Dogterom will be granted this award for her work as a leading female scientist in the field of Bionanoscience.Patricia Basserau, Group Leader ‘Membranes and Cellular Functions’ at the Institut Curie in France, nominated her to be the next recipient of her Suffrage Science award for women in engineering and physical sciences. Over the years, Marileen has developed many creative and rigorous physical approaches for understanding how cytoskeleton filaments exert forces in cells”, Basserau notes. “She is a model that demonstrates that it is possible to be at the same time an excellent and world-recognized scientist and a fair, nice person.”

The Suffrage Science scheme celebrates women in science for their scientific achievement and for their ability to inspire others. It encourages women to enter scientific subjects, and to stay. This public engagement scheme was initiated in 2011, by the MRC Clinical Sciences Centre (CSC), a biomedical research institute of the UK’s Medical Research Council.

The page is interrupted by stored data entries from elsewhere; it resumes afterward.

Lemma stand_keeps_table (u B M : Z) (rnd : Q) (w : World) :
  tables_live (db w) ->
  within B M (db w) ->
  exists w',
    blackjack_stand u rnd w = Return tt w'
    ∧ tables_live (db w') ∧ within (B + 2 * M) M (db w').
Proof.
  intros Hlive Hin.
  assert (HM : 0 <= M) by apply Hin.
  destruct (load_blackjack_session u (db w)) as [s|] eqn:Hs.
  - pose proof (Hlive u s Hs) as Hround.
    pose proof (live_round_deck s Hround) as Hlong.
    assert (Hstake : Z.abs (bet s) <= M) by (by apply Hin in Hs).
    destruct Hround as (Hd & Hph & Hdh & Hdh2 & Hcount & _).
    destruct (dealer_play_total (deck s) Hd (dealer_hand s) Hdh)
      as (dealer_final & deck' & Hdealer & Hdf & _).
    { destruct (raw_total_hard _ Hdh) as (_ & Hl & _). lia. }
    destruct (blackjack_stand_run u rnd w s dealer_final deck' Hs Hdealer Hph Hdf)
      as (msg & Hrun).
    eexists. split; [exact Hrun|]. cbn [db]. split.
    + by apply tables_live_clear, tables_live_ensure_wallet, tables_live_credit.
    + by apply within_clear, within_ensure_wallet, within_credit.
  - unfold blackjack_stand. hm_run. rewrite Hs. hm_run.
    rewrite get_last_checkin_eq. eexists. split; [reflexivity|]. cbn [db].
    split; [by apply tables_live_ensure_wallet|].
    apply (within_weaken B); [lia|]. by apply within_ensure_wallet.
Qed.
(* ===== verification/Prelude.v ===== *)
(** * pigs: a verification library

    pigs is a collection of Rust crates for network services: [base] (caches,
    message bus, managed runtimes, packet input and output, daemon control,
    small codecs), [exception] (error values), [base_rpc] (support for gRPC),
    [base_db], [sys_metrics] and a few procedural macros.  This library models
    the parts with logic of their own as Rocq definitions that can be
    evaluated, and proves what makes them correct.

    ** Reading the models

    - An unsigned integer of width [w] is an [N] below [2 ^ w], with its
      wrap-around or saturation written out ([wadd32], [sat_add64], ...).  The
      workspace sets no overflow checks for release builds, so [+] wraps.
    - [exec] is code that may panic ([Panic]) or read uninitialised memory
      ([Undef]); [result] is [Result]; an index out of range panics.
    - [returns m Q] is total correctness: [m] comes back, with a value in [Q].
    - Shared objects (an [Arc], a channel, a cancellation token) are numbers
      or maps in an explicit state.  Tasks interleave at the lock sections and
      awaits of the source, which are separate definitions; "however tasks
      interleave" is a theorem over the reflexive transitive closure of a step
      relation, or over the inductive set of reachable states.
    - What an await waits for is an argument: an arbitrary run of the other
      tasks, or the result of the task that is joined.
    - Code of other crates is an argument of the definitions that use it, with
      its documented laws as hypotheses of the section: base64, the ciphers
      and digests, tokio's [DelayQueue] (classes [DelayQueue] and
      [DelayQueueFires]), bounded channel (class [Channel]), broadcast channel
      (class [Broadcast]) and [Notify] (class [Notify]), [AsyncWrite], tonic's
      header values and builders, fern's dispatch tree
      (class [Fern]), serde and YAML, the SQL engine (class [Engine]), the
      calls of the operating system (class [Os], functions over a map of
      files), sysinfo's objects, the splitters (class [Splitter]) and
      dispatchers of the applications.  Each such theorem has a witness with a
      concrete instance.  Texts of foreign errors are placeholders.
    - Time is a number of nanoseconds (in [Daemon] of milliseconds) and always
      an argument.

    ** The parts, their files, and what the theorems show

    This file: outcomes, machine integers, the loop rule of [exec], lists.
    [Bytes] and [Text]: bytes, UTF-8, formatting and parsing of numbers, lines
    and fields, shared by the codecs and the parsers.

    The expiring key set, base/src/cache/c100k.rs.  [Wheel] has the slab with
    its free list and version counters, the hash index, the three wheels
    ([schedule], [cascade_l2], [cascade_l3]), the tick ([tick_once],
    [on_tick]), the commands ([handle]) and the task ([run]); [Cache] is the
    sharded front end.  [WheelSlab] is the representation invariant of slab
    and index, [WheelTime] the invariant of the buckets, [WheelInv] the
    invariant [wf] and its preservation, [WheelSpec] the abstract map from
    keys to deadlines, and [WheelProps] the guarantees: a shard's task refines
    that map and never panics or reads a slot without a key; keys expire in
    time, and never early; each expiry is reported once.  [WheelCache] puts the
    front end, the command channels, the shards and the shared event channel
    together: under every interleaving they are one expiring map.
    [WheelTrace] tells the life of a key from that map alone, up to pointwise
    equality: it stays until its deadline and is gone after it.

    The cache with time-to-live, base/src/cache/mod.rs, in [TtlCache]: client
    calls, timer worker and callback worker as steps.  An insert and a remove
    are two steps each, one on the map and one on the command queue, with
    anything in between.  No call on the timer queue panics, no key has two
    timers, an expiry takes one key whose timer is due, and for a key whose
    own inserts and removes do not overlap ([exclusive]) timers and values
    agree once the worker caught up.  [TtlWorker]: however the worker picks
    between commands and timers it comes to rest, with no timer due.

    Errors, exception/src and base/src/err.rs and base_rpc/src/error.rs, in
    [Errors]: values with the lines their logging closures received, the
    registry of outputs, the codes and their gRPC status.

    The typed bus, base/src/bus/mpsc.rs, in [Bus]: messages of a type arrive
    in order, with their type, under every interleaving.  The broadcast bus,
    base/src/bus/broadcast.rs, in [Broadcast], over [Bus]'s boxed messages:
    receivers that do not lag get everything sent since they subscribed,
    however publishers, subscribers and the clean-up task interleave.

    Managed runtimes, base/src/utils/rt.rs, in [Runtime]: registry and
    handles over a heap of shared entries, task guards, ordered shutdown.
    No task is lost or counted twice; the shutdown order; every stage gets
    its share of the time; what the reports and the outcome mean.
    [RuntimeGraceful]: without panics and with tasks that end in time, the
    shutdown is graceful and the reports account for every task.
    [RuntimeExit]: creation of runtimes, the wait for the exit signal of
    base/src/daemon/signal.rs, and [order_shutdown] as a whole with its log.

    Packet input and output, base/src/net/rw.rs.  [NetFrame]: prefixes,
    encoders, vectored writes.  [NetWriter]: sinks and their registry, all
    write paths, close; [NetSinks]: every sink that was ever handed out;
    [NetWait]: the wait for a peer's sink.
    [NetClose]: reports, listener, endpoints and connections with close
    futures that may be dropped and resumed, and outgoing connections;
    [NetHandle]: sinks, connect reservations and reference-counted handles,
    and the drops that cancel.  [NetConn]: the tasks of a connection, turn by
    turn.  [NetDelivery]: from a write call over channel, write task and
    stream to the peer; [NetInbound]: from the peer's stream over the read
    loop to its dispatcher, against the class [Splitter]; [NetDirect]: the same
    for direct writes, many tasks under one lock.  [NetEndpoint]: the
    close of an endpoint, await by await over the runs of its tasks, which end
    because the close cancels their tokens.  [NetStart]: from
    bound sockets to these tasks, all of them or none.  [NetState] has the
    values of base/src/net/state.rs and the binding of listen.rs.  What the
    theorems show: accepted data reaches the peer's dispatcher in order,
    however it is cut; the two maps of the registry agree under every
    interleaving and stay empty after a close, and no sink handed out before
    takes data then; no wakeup is lost; no connection's task is lost sight of; a connect adds
    one connection or closes and awaits the one it spawned; cancelled tasks
    end, so a close does, with everything awaited and counted once; a close
    that is dropped and resumed reports the same, but for a failed shutdown of
    a stream.

    Logging, base/src/logger.rs, in [Logger]: the dispatch tree that is built
    from the configuration routes every record as the configuration reads.

    Configuration.  [Constructor] (macros/constructor): the derive macros Get,
    Set and New from a parsed item to methods, the typing of these and what
    they compute.  [Config] (macros/cfg_lib): the [conf] attribute with its
    arguments, the code it emits, and the start-up that checks every
    registered type, each with its own deserialiser ([Struct]).  [Yaml]: the macros that load single fields.

    Daemon control, base/src/daemon, in [Daemon]: pid file, signals, and the
    commands start, stop, restart and status, over [Config]'s world.  Stopping
    ends within its time, with its calls and its answer told exactly for every
    branch, and a process that ends in time is stopped without force.

    Databases, base_db/src, in [Db]: migrations are applied in order, each
    once, across failures and reruns; backups and restores are verified, over
    a file system where two paths may name one file.

    RPC set-up, base_rpc/src and base_rpc_build/src, in [Rpc]: configuration,
    certificates and what they make a server demand, delays of the retry
    policy, include paths of the build job.

    Small parts: [Dig62] and [Token] and [Crypto] (base/src/utils), [Episode]
    (base/src/logger/episode.rs), [Interceptor] and [Supervisor]
    and [SupervisorWatch] (base_rpc/src), [Metrics] and [Collector]
    (sys_metrics/src/lib.rs): round trips of the codecs and parsers,
    accounting of failures, the state machine of supervised streams, its
    progress and what its watchers see, rounding of the metrics and their sum
    over a run of samples.

    Sections named "What modelling showed" hold examples of behaviour that
    surprises: a key due at a multiple of 512 ticks expires one tick late,
    stale wheel tokens of a reused slot come to life again, a due timer evicts
    a value stored in its place meanwhile, two inserts of one key that race
    leave a value that never expires, a failing splitter leaves its
    connection registered, a close that is dropped leaves sinks open and forgets failures, a
    queued write under way is not cancelled and keeps a close waiting, a direct
    one that is dropped tears the stream, a late
    reporter overwrites the stopped state, the clean-up of the broadcast bus can cut off a new subscriber, a stop counts
    another user's process as gone, a restore can destroy what it replaces, or
    what it restores when both are one file,
    client authentication follows the authority file and not its mode, and a
    few inputs that make fallible functions panic.

    ** Bounds and fuel

    - [Wheel.tick_loop] has the ticks left to its target as fuel, at most
      [MAX_CATCHUP]; [WheelInv.tick_loop_spec] shows that it reaches the
      target.
    - [NetFrame.vectored_loop] has the number of bytes to write as fuel: each
      turn writes at least one or ends; [write_encoded_packet_spec] shows
      that a result always comes.
    - [NetClose.close_connections] passes over the active connections until
      none is left; [close_connections_spec] shows that one pass is enough,
      since a closing endpoint registers no new one.
    - [NetInbound.cut_frames] has the length of the buffer, and its splitter's
      [feed] the bytes it stands for: each turn takes a length of two bytes;
      [cut_frames_fuel] and [feed_spec] show that this is enough.
    - [Dig62.chunks_go] has the length of the list, each chunk takes one or
      more elements.
    - [Daemon.wait_loop] has one unit per poll of 200 ms and one for the last
      look at the clock; [wait_total] shows that a result always comes.
    - [Broadcast.cleanup] removes as often as it collected.
    - Counts of tasks and of connections in reports are natural numbers: they
      are bounded by the tasks that ever existed.

    ** Not modelled

    Module roots and re-exports, and what other crates do with the values they
    are given (tokio's runtimes, tonic's transport, sqlx's pools, fern's
    files).  The turns of a shard's tick and of a command have no await and
    are single steps; so is a write of the write task.  Poisoned locks are
    recovered by the source and have no counterpart.  A select with a
    cancelled token picks at random among its ready branches: [NetEndpoint]
    lets it make any number of turns by the others and then takes it to its
    cancelled branch, that is, it leaves out the run in which the random
    choice never falls on it.  [NetHandle] takes the end of a connect, from
    the number to the registration, as one step, where [NetClose] has the
    await between the two.  [NetDirect] has no step for a direct write that is
    dropped half way; the example [dropped_write_tears_stream] has.  The
    floating-point fields of [Supervisor]'s retry policy are left out, and
    with them panics of its delay and of the connector; [Rpc] has the delay.
    The typing of [Constructor] does not know unsized fields, packed structs
    or [Drop].  Scripts of migrations with a [COMMIT] of their own are outside
    [Db]'s laws. *)
From stdpp Require Export base numbers strings gmap fin_maps list.
(* ===== verification/WheelTime.v ===== *)
(** * The time buckets of the timing wheel

    Where [schedule] puts a token, and the invariant [cov] that every live
    entry has a token in a bucket that a future tick will visit in time.

    A bucket of level [lv] is visited at the ticks that are multiples of
    [gran lv]; the visit at tick [τ] takes bucket [(τ / gran lv) mod size lv]. *)
From S2P Require Import Prelude Wheel WheelSlab.

Inductive level := L1 | L2 | L3.

#[export] Instance level_eq_dec : EqDecision level.
Proof. solve_decision. Defined.

Definition gran (lv : level) : N :=
  match lv with L1 => 1 | L2 => 512 | L3 => 65536 end.
Definition size (lv : level) : N :=
  match lv with L1 => 512 | L2 => 128 | L3 => 128 end.

(** The bucket for an entry that expires at [x], scheduled at tick [t]. *)
Definition place (t x : N) : level * N :=
  (if x <=? t then (L1, (t + 1) mod 512)
   else if x - t <? 512 then (L1, x mod 512)
   else if x - t <? 65536 then (L2, (x / 512) mod 128)
   else (L3, (x / 65536) mod 128))%N.

Lemma place_lt t x : ((place t x).2 < size (place t x).1)%N.
Proof. unfold place. repeat case_N; simpl; lia_div. Qed.

(** [in_time lo τ x lv]: the visit at tick [τ] of level [lv] is still to come
    (the visits before [lo] are past), it is the first of its bucket, and it
    is not too late for an expiry at [x]: at most one tick late, and only
    when [x] is a multiple of 512. *)
Definition in_time (lo τ x : N) (lv : level) : Prop :=
  (τ mod gran lv = 0 ∧ lo ≤ τ < lo + gran lv * size lv ∧
   (τ ≤ x ∨ (lv = L1 ∧ τ = x + 1 ∧ x mod 512 = 0)))%N.

Lemma place_in_time t x (lo : level → N) :
  (∀ lv, t ≤ lo lv ≤ t + 1)%N → (t ≤ x)%N → (x = t → t mod 512 = 0)%N →
  ∃ τ, in_time (lo (place t x).1) τ x (place t x).1 ∧
       (place t x).2 = ((τ / gran (place t x).1) mod size (place t x).1)%N.
Proof.
  intros Hlo Hx Heq. unfold in_time, place.
  destruct (N.leb_spec x t); [|destruct (N.ltb_spec (x - t) 512); [|destruct (N.ltb_spec (x - t) 65536)]];
    cbn [fst snd gran size].
  - specialize (Hlo L1). exists (t + 1)%N. assert (x = t) as -> by lia. specialize (Heq eq_refl).
    rewrite N.div_1_r, N.mod_1_r. split_and!; [done|lia..| |done]. by right.
  - specialize (Hlo L1). exists x. rewrite N.div_1_r, N.mod_1_r. split_and!; [done|lia..|done].
  - specialize (Hlo L2). exists (512 * (x / 512))%N.
    replace ((512 * (x / 512)) / 512)%N with (x / 512)%N by lia_div. split; [|done].
    split_and!; [lia_div..|left; lia_div].
  - specialize (Hlo L3).
    set (w := (x / 65536)%N). set (l := ((lo L3 + 65535) / 65536)%N).
    exists (65536 * (w - 128 * ((w - l) / 128)))%N.
    assert (l ≤ w)%N by (subst l w; lia_div).
    assert (l * 65536 < lo L3 + 65536)%N by (subst l; lia_div).
    assert (lo L3 ≤ l * 65536)%N by (subst l; lia_div).
    assert (w * 65536 ≤ x)%N by (subst w; lia_div).
    clearbody w l. split.
    + split_and!; [lia_div..|left; lia_div].
    + replace (65536 * (w - 128 * ((w - l) / 128)) / 65536)%N
        with (w - 128 * ((w - l) / 128))%N by lia_div. lia_div.
Qed.

(** Two pending visits of one level that fall on one bucket are the same. *)
Lemma in_time_slot lo τ x lv :
  in_time lo τ x lv → (lo mod gran lv = 0)%N →
  ((τ / gran lv) mod size lv = (lo / gran lv) mod size lv)%N → τ = lo.
Proof. unfold in_time. destruct lv; simpl; intros (? & ? & _) ? ?; lia_div. Qed.

Lemma in_time_next lo τ x lv : in_time lo τ x lv → τ ≠ lo → in_time (lo + 1) τ x lv.
Proof. unfold in_time. intros (? & ? & ?) ?. split_and!; [done|lia..|done]. Qed.

Section time.
Context {K : Type} `{EqDecision K} (hash : K → N) {Tx : Type}.
Context (try_send : Tx → list (CacheEvent K) → Tx * bool).
Implicit Types s : Shard K Tx.

Definition wheel (lv : level) s : list (list token) :=
  match lv with L1 => wheel_l1 s | L2 => wheel_l2 s | L3 => wheel_l3 s end.
Definition set_wheel (lv : level) (w : list (list token)) s : Shard K Tx :=
  match lv with L1 => set_l1 w s | L2 => set_l2 w s | L3 => set_l3 w s end.

Lemma wheel_set_wheel lv lv' w s :
  wheel lv' (set_wheel lv w s) = if decide (lv' = lv) then w else wheel lv' s.
Proof. by destruct lv, lv'. Qed.

(** Everything but the buckets is the same. *)
Record same_slab s s' : Prop := {
  ss_entries : entries s' = entries s;
  ss_free : free_head s' = free_head s;
  ss_index : index_map s' = index_map s;
  ss_tick : tick s' = tick s;
  ss_start : start s' = start s;
  ss_tx : event_tx s' = event_tx s;
  ss_batch : batch s' = batch s;
}.

#[export] Instance same_slab_preorder : PreOrder same_slab.
Proof. split; [done|]. intros ??? [] []. split; congruence. Qed.

Lemma same_slab_slot s s' idx : same_slab s s' → slot s' idx = slot s idx.
Proof. unfold slot. by intros [-> _ _ _ _ _ _]. Qed.

Lemma same_slab_wf s s' : same_slab s s' → slab_wf hash s → slab_wf hash s'.
Proof. intros []. by apply slab_wf_ext. Qed.

Lemma set_wheel_same lv w s : same_slab s (set_wheel lv w s).
Proof. by destruct lv. Qed.

(** Bucket vectors have their sizes and tokens refer to slots of the slab. *)
Definition wheels_wf s : Prop :=
  (∀ lv, length (wheel lv s) = N.to_nat (size lv)) ∧
  (∀ lv i b t, wheel lv s !! i = Some b → t ∈ b → is_Some (slot s t.1)).

Definition tok_in s (lv : level) (i : N) (t : token) : Prop :=
  ∃ b, wheel lv s !! N.to_nat i = Some b ∧ t ∈ b.

Lemma wheels_bucket s lv i :
  wheels_wf s → (i < size lv)%N → ∃ b, wheel lv s !! N.to_nat i = Some b.
Proof. intros [Hlen _] Hi. apply lookup_lt_is_Some. rewrite Hlen. lia. Qed.

Lemma wheels_ext s s' :
  (∀ lv, wheel lv s' = wheel lv s) → (∀ i, is_Some (slot s i) → is_Some (slot s' i)) →
  wheels_wf s → wheels_wf s'.
Proof.
  intros Hw Hs [Hlen Htok]. split; [intros lv; by rewrite Hw|].
  intros lv i b t. rewrite Hw. intros Hb Hin. by eapply Hs, Htok.
Qed.

(** ** Scheduling *)

Definition push_at s (p : level * N) (t : token) : Shard K Tx :=
  set_wheel p.1 (<[N.to_nat p.2 := default [] (wheel p.1 s !! N.to_nat p.2) ++ [t]]> (wheel p.1 s)) s.

Lemma push_at_same s p t : same_slab s (push_at s p t).
Proof. apply set_wheel_same. Qed.

Lemma push_at_tok s p t lv i t' :
  wheels_wf s → (p.2 < size p.1)%N →
  tok_in (push_at s p t) lv i t' ↔ tok_in s lv i t' ∨ ((lv, i) = p ∧ t' = t).
Proof.
  intros Hwf Hlt. destruct p as [lv0 i0]. simpl in *.
  destruct (wheels_bucket s lv0 i0 Hwf Hlt) as [b0 Hb0].
  unfold tok_in, push_at. simpl. rewrite wheel_set_wheel, Hb0. simpl.
  case_decide as Hlv; [subst lv|naive_solver].
  destruct (decide (i = i0)) as [->|Hi].
  - rewrite list_lookup_insert_eq by by eapply lookup_lt_Some. rewrite Hb0. split.
    + intros (b & [= <-] & [Hin|Hin%list_elem_of_singleton]%elem_of_app); naive_solver.
    + intros [(b & [= <-] & Hin)|[_ ->]]; (eexists; split; [done|]; apply elem_of_app);
        [by left|right; by apply list_elem_of_singleton].
  - rewrite list_lookup_insert_ne by lia. naive_solver.
Qed.

Lemma push_at_wf s p t :
  wheels_wf s → (p.2 < size p.1)%N → is_Some (slot s t.1) → wheels_wf (push_at s p t).
Proof.
  intros Hwf Hlt Ht. split.
  - intros lv. unfold push_at. rewrite wheel_set_wheel. case_decide; [|apply Hwf].
    subst. rewrite length_insert. apply Hwf.
  - intros lv i b t' Hb Hin. rewrite (same_slab_slot s) by apply push_at_same.
    assert (Htok : tok_in (push_at s p t) lv (N.of_nat i) t').
    { exists b. by rewrite Nat2N.id. }
    apply push_at_tok in Htok as [(b' & Hb' & Hin')|[_ ->]]; [|done..].
    destruct Hwf as [_ Hwf]. by eapply Hwf.
Qed.

Lemma schedule_push s idx e :
  wheels_wf s → slot s idx = Some e → (tick s + 1 < u64_mod)%N →
  schedule s idx = Ret (push_at s (place (tick s) (e_expire_tick e)) (idx, e_version e)).
Proof.
  intros Hwf He Ht. unfold schedule. rewrite (entry_at_slot _ _ _ He). cbn [mbind exec_bind].
  pose proof (place_lt (tick s) (e_expire_tick e)) as Hlt. revert Hlt. unfold place, push_at.
  change (WHEEL_L1 * WHEEL_L2)%N with 65536%N.
  change WHEEL_L1 with 512%N. change WHEEL_L2 with 128%N. change WHEEL_L3 with 128%N.
  assert (wadd64 (tick s) 1 = tick s + 1)%N as -> by (unfold wadd64; by apply N.mod_small).
  repeat case_N; cbn [fst snd wheel set_wheel]; intros Hlt;
    (match type of Hlt with (?i < size ?lv)%N =>
       destruct (wheels_bucket s lv i Hwf Hlt) as [b Hb] end);
    unfold push_slot; cbn [wheel] in Hb; rewrite Hb; done.
Qed.

(** ** Coverage *)

(** Entry [e] of slot [idx] has a token that is visited in time. *)
Definition reach (lo : level → N) s (idx : N) (e : Entry K) : Prop :=
  ∃ lv τ, in_time (lo lv) τ (e_expire_tick e) lv ∧
    tok_in s lv ((τ / gran lv) mod size lv)%N (idx, e_version e).

(** Every live entry is reached, or its token is among [P], the tokens a
    loop still has in hand, and it does not expire before [xlo]. *)
Definition cov (lo : level → N) (xlo : N) (P : list token) s : Prop :=
  ∀ idx e, slot s idx = Some e → e_in_use e = true →
    reach lo s idx e ∨ ((idx, e_version e) ∈ P ∧ (xlo ≤ e_expire_tick e)%N).

Lemma reach_push lo s p t idx e :
  wheels_wf s → (p.2 < size p.1)%N → reach lo s idx e → reach lo (push_at s p t) idx e.
Proof.
  intros Hwf Hlt (lv & τ & Hin & Htok). exists lv, τ. split; [done|].
  rewrite push_at_tok by done. by left.
Qed.

Lemma reach_scheduled lo s idx e :
  wheels_wf s → (∀ lv, tick s ≤ lo lv ≤ tick s + 1)%N →
  (tick s ≤ e_expire_tick e)%N → (e_expire_tick e = tick s → tick s mod 512 = 0)%N →
  reach lo (push_at s (place (tick s) (e_expire_tick e)) (idx, e_version e)) idx e.
Proof.
  intros Hwf Hlo Hx Heq.
  destruct (place_in_time (tick s) (e_expire_tick e) lo) as (τ & Hin & Hp); [done..|].
  exists (place (tick s) (e_expire_tick e)).1, τ. split; [done|].
  rewrite push_at_tok by (done || apply place_lt). right. split; [|done].
  rewrite <- Hp. by destruct (place _ _).
Qed.

Lemma cov_ext lo xlo P s s' :
  entries s' = entries s → (∀ lv, wheel lv s' = wheel lv s) → cov lo xlo P s → cov lo xlo P s'.
Proof.
  unfold cov, reach, tok_in, slot. intros -> Hw Hc idx e Hs Hu.
  destruct (Hc idx e Hs Hu) as [(lv & τ & ?)|]; [left|by right].
  exists lv, τ. by rewrite Hw.
Qed.

(** Handling one token of a loop: a token whose entry is gone or has a newer
    version covers nothing. *)
Lemma cov_skip_dead lo xlo t P s :
  (∀ e, slot s t.1 = Some e → live e t.2 = false) →
  cov lo xlo (t :: P) s → cov lo xlo P s.
Proof.
  intros Hdead Hc idx e Hs Hu. destruct (Hc idx e Hs Hu) as [|[Hin ?]]; [by left|].
  apply elem_of_cons in Hin as [<-|]; [|by right].
  specialize (Hdead e Hs). unfold live in Hdead. simpl in Hdead.
  by rewrite Hu, N.eqb_refl in Hdead.
Qed.

Lemma cov_reschedule lo xlo t P s e :
  wheels_wf s → slot s t.1 = Some e → live e t.2 = true →
  (∀ lv, tick s ≤ lo lv ≤ tick s + 1)%N →
  (xlo ≤ e_expire_tick e → tick s ≤ e_expire_tick e ∧ (e_expire_tick e = tick s → tick s mod 512 = 0))%N →
  cov lo xlo (t :: P) s →
  cov lo xlo P (push_at s (place (tick s) (e_expire_tick e)) (t.1, e_version e)).
Proof.
  intros Hwf He Hlive Hlo Hx Hc idx e' Hs Hu.
  rewrite (same_slab_slot s) in Hs by apply push_at_same.
  destruct (Hc idx e' Hs Hu) as [Hr|[Hin Hxlo]].
  { left. apply reach_push; [done|apply place_lt|done]. }
  apply elem_of_cons in Hin as [Ht|]; [left|by right].
  destruct t as [i v]. simplify_eq/=. destruct (Hx Hxlo). by apply reach_scheduled.
Qed.

(** Taking the bucket visited now moves its tokens in hand. *)
Definition upd (lo : level → N) (lv : level) (x : N) : level → N :=
  λ lv', if decide (lv' = lv) then x else lo lv'.

Lemma take_slot_bucket lv i s :
  wheels_wf s → (i < size lv)%N →
  ∃ b, wheel lv s !! N.to_nat i = Some b ∧
    take_slot (wheel lv s) i = Ret (b, <[N.to_nat i := []]> (wheel lv s)).
Proof.
  intros Hwf Hi. destruct (wheels_bucket s lv i Hwf Hi) as [b Hb]. exists b.
  unfold take_slot. by rewrite Hb.
Qed.

Lemma take_wf lv i s :
  wheels_wf s → wheels_wf (set_wheel lv (<[i := []]> (wheel lv s)) s).
Proof.
  intros [Hlen Htok]. split.
  - intros lv'. rewrite wheel_set_wheel. case_decide; [|done]. subst. by rewrite length_insert.
  - intros lv' j b t. rewrite wheel_set_wheel, (same_slab_slot s) by apply set_wheel_same.
    case_decide; [|apply Htok]. intros [(_ & <- & _)|[_ ?]]%list_lookup_insert_Some;
      [by intros ?%not_elem_of_nil|by eapply Htok].
Qed.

It was launched by the Director of the institute, Amanda Fisher, and by science broadcaster Vivienne Parry.

The awards themselves are pieces of jewellery designed by students of the art and design college Central Saint Martins-UAL, long-standing science-arts collaborators with the London Institute of Medical Sciences. After two years, each of the 12 winning women in each group hand on their jewellery to a recipient of their choice, at an awards ceremony. This scientific “relay” creates an ever-expanding cohort of talented women with a connection, encouraging all to reach senior leadership roles.